:: THE TASK ::
All lines of the listing that contain "Inductive" should be shown in full.

:: AVAILABLE RECORDS ::
(* ===== verification/Checksum.v ===== *)
(** * Checksums: [checksum.h] and [checksum.cc]

    The class hierarchy [Checksum] as a tagged union, comparison ([verify]),
    printing and the wire form. *)

From S2P Require Import Prelude Llio Stuff.

Local Open Scope Z_scope.

Definition SHA_SIZE : Z := 20.

Inductive algo_t := NO_CHECKSUM | SHA1 | CRC32c.

#[export] Instance algo_t_eq_dec : EqDecision algo_t.
Proof. solve_decision. Defined.

(** The subclasses of [Checksum] with their [_digest]. *)
Inductive Checksum :=
  | NoChecksum
  | Sha1 (_digest : bytes)
  | Crc32c (_digest : Z).

#[export] Instance Checksum_eq_dec : EqDecision Checksum.
Proof. solve_decision. Defined.

Definition get_algo (c : Checksum) : algo_t :=
  match c with NoChecksum => NO_CHECKSUM | Sha1 _ => SHA1 | Crc32c _ => CRC32c end.

(** The first [n] bytes behind [s.data()]; the terminating zero may be read, what
    lies beyond it may not. *)
Definition data_prefix (s : bytes) (n : Z) : outcome bytes :=
  if n <=? len s then Ret (take (Z.to_nat n) s)
  else if n =? len s + 1 then Ret (s ++ [Byte.x00])
  else Undef.

Definition to_checksum (c : Checksum) : writer :=
  match c with
  | NoChecksum => message_builder.add_type 1
  | Sha1 digest =>
      message_builder.add_type 2 ;;
      to_u32 SHA_SIZE ;;
      d ← mout (data_prefix digest SHA_SIZE);
      message_builder.add_raw d
  | Crc32c digest => message_builder.add_type 3 ;; to_u32 digest
  end.

(** [static_cast]s to the subclass the tag names. *)
Definition verify (c0 c1 : Checksum) : bool :=
  if decide (get_algo c0 = get_algo c1) then
    match c0, c1 with
    | NoChecksum, _ => true
    | Sha1 d0, Sha1 d1 => bool_decide (d0 = d1)
    | Crc32c d0, Crc32c d1 => d0 =? d1
    | _, _ => false
    end
  else false.

Definition print_algo_t : printer algo_t := fun algo =>
  match algo with
  | NO_CHECKSUM => str "NO_CHECKSUM"
  | SHA1 => str "SHA1"
  | CRC32c => str "Crc32c"
  end.

Definition print_Sha1 (digest : bytes) : bytes :=
  str "Sha1(`" ++ concat ((fun c => dump_hex (byte.unsigned c)) <$> digest) ++ str "`)".
Definition print_Crc32c (d : Z) : bytes :=
  str "Crc32c 0x" ++ dump_hex (Z.shiftr d 24) ++ dump_hex (Z.land (Z.shiftr d 16) 0xff)
    ++ dump_hex (Z.land (Z.shiftr d 8) 0xff) ++ dump_hex (Z.land d 0xff).
Definition print_Checksum : printer Checksum := fun c =>
  match c with
  | NoChecksum => str "NoChecksum()"
  | Sha1 digest => print_Sha1 digest
  | Crc32c d => print_Crc32c d
  end.

(** An unknown tag throws a string literal, which no handler of the library for
    [std::exception] catches. *)
Definition from_checksum : reader Checksum :=
  type ← from_u8;
  match type with
  | 1 => mret NoChecksum
  | 2 => digest ← from_string; mret (Sha1 digest)
  | 3 => d ← from_u32; mret (Crc32c d)
  | _ => mthrow (ExnLiteral (str "serialization error"))
  end.

(** The format, and the values that have one. *)
Definition enc_checksum (c : Checksum) : bytes :=
  match c with
  | NoChecksum => enc_int 1 1
  | Sha1 d => enc_int 1 2 ++ enc_string d
  | Crc32c d => enc_int 1 3 ++ enc_int 4 d
  end.
Definition valid_checksum (c : Checksum) : Prop :=
  match c with
  | NoChecksum => True
  | Sha1 d => len d = SHA_SIZE
  | Crc32c d => valid_int 32 d
  end.

(** ** Facts *)

#[export] Instance from_checksum_decodes : Decodes from_checksum enc_checksum valid_checksum.
Proof.
  intros [|d|d] Hv; unfold enc_checksum.
  - rewrite <- (app_nil_r (enc_int 1 1)).
    eapply parses_bind; [by apply (from_u8_decodes 1)|apply parses_ret].
  - eapply parses_bind; [by apply (from_u8_decodes 2)|].
    by apply parses_bind_ret, from_string_decodes.
  - eapply parses_bind; [by apply (from_u8_decodes 3)|].
    by apply parses_bind_ret, from_u32_decodes.
Qed.

Lemma to_checksum_appends c : valid_checksum c -> appends (to_checksum c) (enc_checksum c).
Proof.
  destruct c as [|d|d]; intros Hv; simpl.
  - apply add_raw_appends.
  - apply (appends_bind _ _ (enc_int 1 2)); [apply add_raw_appends|].
    unfold enc_string. simpl in Hv. rewrite Hv.
    apply (appends_bind _ _ (le_split 4 SHA_SIZE)); [apply to_u32_encodes|].
    unfold data_prefix. rewrite Hv. simpl. unfold SHA_SIZE, len in Hv.
    rewrite take_ge by (unfold SHA_SIZE; lia). apply add_raw_appends.
  - apply (appends_bind _ _ (enc_int 1 3)); [apply add_raw_appends|apply to_u32_encodes].
Qed.

Lemma safe_from_checksum : safe from_checksum.
Proof.
  apply safe_bind; [by apply safe_from_raw; lia|]. intros [|[[]|[]|]|]; try done.
  - apply (safe_bind from_u32); [by apply safe_from_raw; lia|]. intros d. apply safe_ret.
  - apply (safe_bind from_string); [apply safe_from_string|]. intros d. apply safe_ret.
Qed.

(** ** Properties *)

(** [verify] accepts exactly equal checksums: same algorithm and same digest. *)
Theorem verify_spec c0 c1 : verify c0 c1 = true <-> c0 = c1.
Proof.
  unfold verify. destruct c0, c1; simpl; rewrite ?bool_decide_eq_true, ?Z.eqb_eq;
    split; congruence.
Qed.

(** A checksum sent by the client is read back as the same checksum (an SHA-1
    digest being 20 bytes, a CRC 32 bits). *)
Theorem checksum_roundtrip c :
  valid_checksum c ->
  appends (to_checksum c) (enc_checksum c) /\ parses from_checksum (enc_checksum c) c.
Proof. intros Hv. split; [by apply to_checksum_appends|by apply from_parses]. Qed.

Lemma checksum_roundtrip_witness :
  appends (to_checksum (Crc32c 3735928559)) (enc_checksum (Crc32c 3735928559)) /\
  parses from_checksum (enc_checksum (Crc32c 3735928559)) (Crc32c 3735928559).
Proof. apply (checksum_roundtrip (Crc32c 3735928559)). split; vm_compute; congruence. Defined.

:: YOUR SOLUTION ::
Inductive algo_t := NO_CHECKSUM | SHA1 | CRC32c.
Inductive Checksum :=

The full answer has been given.